Exercise goal: Give back exactly the stretch of data below from the line holding "- if it gives no" through the line holding "does not decrease, and", both ends included, and leave the remaining lines out.

Stored data entries:
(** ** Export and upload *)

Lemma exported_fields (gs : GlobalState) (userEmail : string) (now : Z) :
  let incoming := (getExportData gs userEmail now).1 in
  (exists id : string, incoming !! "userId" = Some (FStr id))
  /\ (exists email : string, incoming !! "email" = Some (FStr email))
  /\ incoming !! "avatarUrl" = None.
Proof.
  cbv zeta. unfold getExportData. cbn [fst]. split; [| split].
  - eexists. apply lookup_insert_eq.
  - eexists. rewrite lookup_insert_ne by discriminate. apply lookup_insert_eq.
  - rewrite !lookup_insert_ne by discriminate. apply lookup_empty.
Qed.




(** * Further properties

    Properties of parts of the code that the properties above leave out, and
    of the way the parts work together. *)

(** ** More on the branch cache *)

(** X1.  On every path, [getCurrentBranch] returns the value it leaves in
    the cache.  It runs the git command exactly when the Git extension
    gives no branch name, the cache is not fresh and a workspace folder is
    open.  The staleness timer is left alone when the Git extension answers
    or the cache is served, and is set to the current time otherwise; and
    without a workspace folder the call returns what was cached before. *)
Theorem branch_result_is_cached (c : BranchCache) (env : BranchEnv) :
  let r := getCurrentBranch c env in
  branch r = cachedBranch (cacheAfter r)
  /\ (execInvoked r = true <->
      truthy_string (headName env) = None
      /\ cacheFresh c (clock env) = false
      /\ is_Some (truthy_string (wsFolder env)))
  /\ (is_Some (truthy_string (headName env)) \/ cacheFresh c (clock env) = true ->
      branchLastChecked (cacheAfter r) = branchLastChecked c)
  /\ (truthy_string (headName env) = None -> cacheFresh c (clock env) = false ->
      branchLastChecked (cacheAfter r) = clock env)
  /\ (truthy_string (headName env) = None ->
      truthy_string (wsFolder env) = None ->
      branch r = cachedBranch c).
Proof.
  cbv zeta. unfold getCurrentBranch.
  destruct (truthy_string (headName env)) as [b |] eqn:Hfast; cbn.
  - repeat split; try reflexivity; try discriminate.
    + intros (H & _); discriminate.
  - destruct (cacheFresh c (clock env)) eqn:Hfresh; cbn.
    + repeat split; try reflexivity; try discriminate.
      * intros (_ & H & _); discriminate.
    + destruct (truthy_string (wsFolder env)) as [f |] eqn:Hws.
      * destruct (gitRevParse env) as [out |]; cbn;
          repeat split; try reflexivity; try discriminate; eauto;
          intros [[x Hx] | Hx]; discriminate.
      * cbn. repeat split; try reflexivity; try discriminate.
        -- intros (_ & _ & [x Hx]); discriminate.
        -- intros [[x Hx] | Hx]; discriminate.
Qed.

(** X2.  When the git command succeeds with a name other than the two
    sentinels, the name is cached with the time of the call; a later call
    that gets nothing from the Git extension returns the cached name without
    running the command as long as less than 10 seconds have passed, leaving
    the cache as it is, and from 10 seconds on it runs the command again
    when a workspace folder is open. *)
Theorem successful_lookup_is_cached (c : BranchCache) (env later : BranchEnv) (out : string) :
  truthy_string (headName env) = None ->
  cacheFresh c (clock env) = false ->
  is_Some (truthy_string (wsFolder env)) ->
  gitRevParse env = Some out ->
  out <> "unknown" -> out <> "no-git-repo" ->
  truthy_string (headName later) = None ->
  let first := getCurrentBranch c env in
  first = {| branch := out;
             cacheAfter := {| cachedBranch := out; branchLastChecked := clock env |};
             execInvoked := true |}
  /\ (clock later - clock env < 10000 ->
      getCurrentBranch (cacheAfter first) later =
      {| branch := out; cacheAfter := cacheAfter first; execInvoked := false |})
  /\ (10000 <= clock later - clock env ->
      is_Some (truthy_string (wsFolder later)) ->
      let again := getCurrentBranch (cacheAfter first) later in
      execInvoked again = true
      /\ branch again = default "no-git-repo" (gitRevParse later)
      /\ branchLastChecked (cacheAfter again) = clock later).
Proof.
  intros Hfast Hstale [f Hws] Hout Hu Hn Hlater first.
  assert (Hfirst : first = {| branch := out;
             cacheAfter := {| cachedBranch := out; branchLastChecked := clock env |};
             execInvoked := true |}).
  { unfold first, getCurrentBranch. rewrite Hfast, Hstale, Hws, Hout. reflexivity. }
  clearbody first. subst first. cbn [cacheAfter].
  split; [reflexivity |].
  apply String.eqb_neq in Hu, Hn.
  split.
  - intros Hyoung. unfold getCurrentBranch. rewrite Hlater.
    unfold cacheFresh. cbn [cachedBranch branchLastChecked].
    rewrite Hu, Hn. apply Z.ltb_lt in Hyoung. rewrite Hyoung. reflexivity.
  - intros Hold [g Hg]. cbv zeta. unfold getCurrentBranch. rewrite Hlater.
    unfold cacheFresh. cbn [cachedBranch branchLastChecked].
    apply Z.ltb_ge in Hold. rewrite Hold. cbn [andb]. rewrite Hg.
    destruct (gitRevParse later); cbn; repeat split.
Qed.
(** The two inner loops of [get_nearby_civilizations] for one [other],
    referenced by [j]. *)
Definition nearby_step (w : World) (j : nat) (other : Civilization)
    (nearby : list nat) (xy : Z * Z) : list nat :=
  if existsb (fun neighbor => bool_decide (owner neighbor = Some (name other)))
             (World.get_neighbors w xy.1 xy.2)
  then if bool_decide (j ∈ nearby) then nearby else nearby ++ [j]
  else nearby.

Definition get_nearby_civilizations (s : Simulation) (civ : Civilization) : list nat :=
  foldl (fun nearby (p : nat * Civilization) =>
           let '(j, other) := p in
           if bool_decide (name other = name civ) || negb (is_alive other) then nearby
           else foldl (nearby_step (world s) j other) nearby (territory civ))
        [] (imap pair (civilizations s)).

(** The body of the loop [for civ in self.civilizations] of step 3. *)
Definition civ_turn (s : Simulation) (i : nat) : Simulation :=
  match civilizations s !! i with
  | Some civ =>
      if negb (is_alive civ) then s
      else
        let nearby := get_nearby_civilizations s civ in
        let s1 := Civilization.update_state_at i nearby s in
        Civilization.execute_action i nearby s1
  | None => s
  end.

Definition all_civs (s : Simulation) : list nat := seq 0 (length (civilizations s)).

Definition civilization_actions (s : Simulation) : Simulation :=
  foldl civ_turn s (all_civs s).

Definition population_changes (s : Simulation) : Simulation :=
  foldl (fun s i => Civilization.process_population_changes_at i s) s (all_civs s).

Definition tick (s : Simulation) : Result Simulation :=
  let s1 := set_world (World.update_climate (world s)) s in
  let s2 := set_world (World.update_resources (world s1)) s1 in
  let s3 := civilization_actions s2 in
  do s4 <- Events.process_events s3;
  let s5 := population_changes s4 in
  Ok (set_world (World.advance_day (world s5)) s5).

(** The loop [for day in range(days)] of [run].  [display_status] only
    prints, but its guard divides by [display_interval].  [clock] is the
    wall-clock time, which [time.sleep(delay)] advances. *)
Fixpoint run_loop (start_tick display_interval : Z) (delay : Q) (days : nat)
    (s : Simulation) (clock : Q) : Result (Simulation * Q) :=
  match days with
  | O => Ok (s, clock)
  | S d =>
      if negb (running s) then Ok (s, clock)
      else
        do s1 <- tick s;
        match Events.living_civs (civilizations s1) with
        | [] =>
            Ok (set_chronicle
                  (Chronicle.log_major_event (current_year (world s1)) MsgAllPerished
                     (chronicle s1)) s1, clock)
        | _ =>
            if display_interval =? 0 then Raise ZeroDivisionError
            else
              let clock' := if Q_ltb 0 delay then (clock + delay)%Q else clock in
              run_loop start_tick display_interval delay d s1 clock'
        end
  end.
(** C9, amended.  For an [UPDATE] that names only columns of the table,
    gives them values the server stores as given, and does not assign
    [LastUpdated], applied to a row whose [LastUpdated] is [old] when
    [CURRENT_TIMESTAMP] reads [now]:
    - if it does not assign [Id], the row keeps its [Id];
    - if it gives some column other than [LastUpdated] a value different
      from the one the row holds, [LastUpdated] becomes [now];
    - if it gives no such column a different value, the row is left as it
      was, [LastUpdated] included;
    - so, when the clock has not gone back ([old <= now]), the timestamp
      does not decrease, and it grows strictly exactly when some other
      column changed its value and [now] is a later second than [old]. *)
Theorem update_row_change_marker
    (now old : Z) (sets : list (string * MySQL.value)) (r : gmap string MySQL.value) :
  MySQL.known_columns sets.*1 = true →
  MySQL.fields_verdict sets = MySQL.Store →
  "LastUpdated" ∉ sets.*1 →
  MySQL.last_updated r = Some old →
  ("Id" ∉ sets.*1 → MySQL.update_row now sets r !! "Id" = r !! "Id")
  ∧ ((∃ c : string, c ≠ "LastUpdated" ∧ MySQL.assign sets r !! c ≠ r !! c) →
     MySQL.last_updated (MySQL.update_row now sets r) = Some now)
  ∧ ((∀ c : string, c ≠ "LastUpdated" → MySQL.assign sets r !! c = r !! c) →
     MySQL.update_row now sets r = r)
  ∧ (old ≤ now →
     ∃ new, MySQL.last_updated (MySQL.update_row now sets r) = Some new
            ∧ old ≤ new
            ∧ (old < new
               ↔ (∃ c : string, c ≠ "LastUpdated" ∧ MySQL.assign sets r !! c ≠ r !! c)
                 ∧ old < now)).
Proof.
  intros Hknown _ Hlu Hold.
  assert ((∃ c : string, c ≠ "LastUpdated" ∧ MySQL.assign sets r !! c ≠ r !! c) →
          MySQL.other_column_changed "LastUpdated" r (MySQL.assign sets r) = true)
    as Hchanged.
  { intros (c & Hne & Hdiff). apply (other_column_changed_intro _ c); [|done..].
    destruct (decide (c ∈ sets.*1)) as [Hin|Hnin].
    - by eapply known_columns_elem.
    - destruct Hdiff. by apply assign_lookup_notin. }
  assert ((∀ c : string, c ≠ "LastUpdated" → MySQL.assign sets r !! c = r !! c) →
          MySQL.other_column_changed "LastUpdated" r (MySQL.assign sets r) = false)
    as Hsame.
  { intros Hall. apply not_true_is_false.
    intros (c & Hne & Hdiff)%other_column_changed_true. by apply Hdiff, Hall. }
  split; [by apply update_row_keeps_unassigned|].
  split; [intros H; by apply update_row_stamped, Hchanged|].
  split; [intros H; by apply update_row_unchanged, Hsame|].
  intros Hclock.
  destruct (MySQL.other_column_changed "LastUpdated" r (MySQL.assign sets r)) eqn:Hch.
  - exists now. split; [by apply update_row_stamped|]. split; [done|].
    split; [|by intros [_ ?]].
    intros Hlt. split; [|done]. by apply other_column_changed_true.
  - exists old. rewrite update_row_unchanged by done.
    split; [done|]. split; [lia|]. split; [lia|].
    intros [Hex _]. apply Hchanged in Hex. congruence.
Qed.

Exercise solution:
    - if it gives no such column a different value, the row is left as it
      was, [LastUpdated] included;
    - so, when the clock has not gone back ([old <= now]), the timestamp
      does not decrease, and it grows strictly exactly when some other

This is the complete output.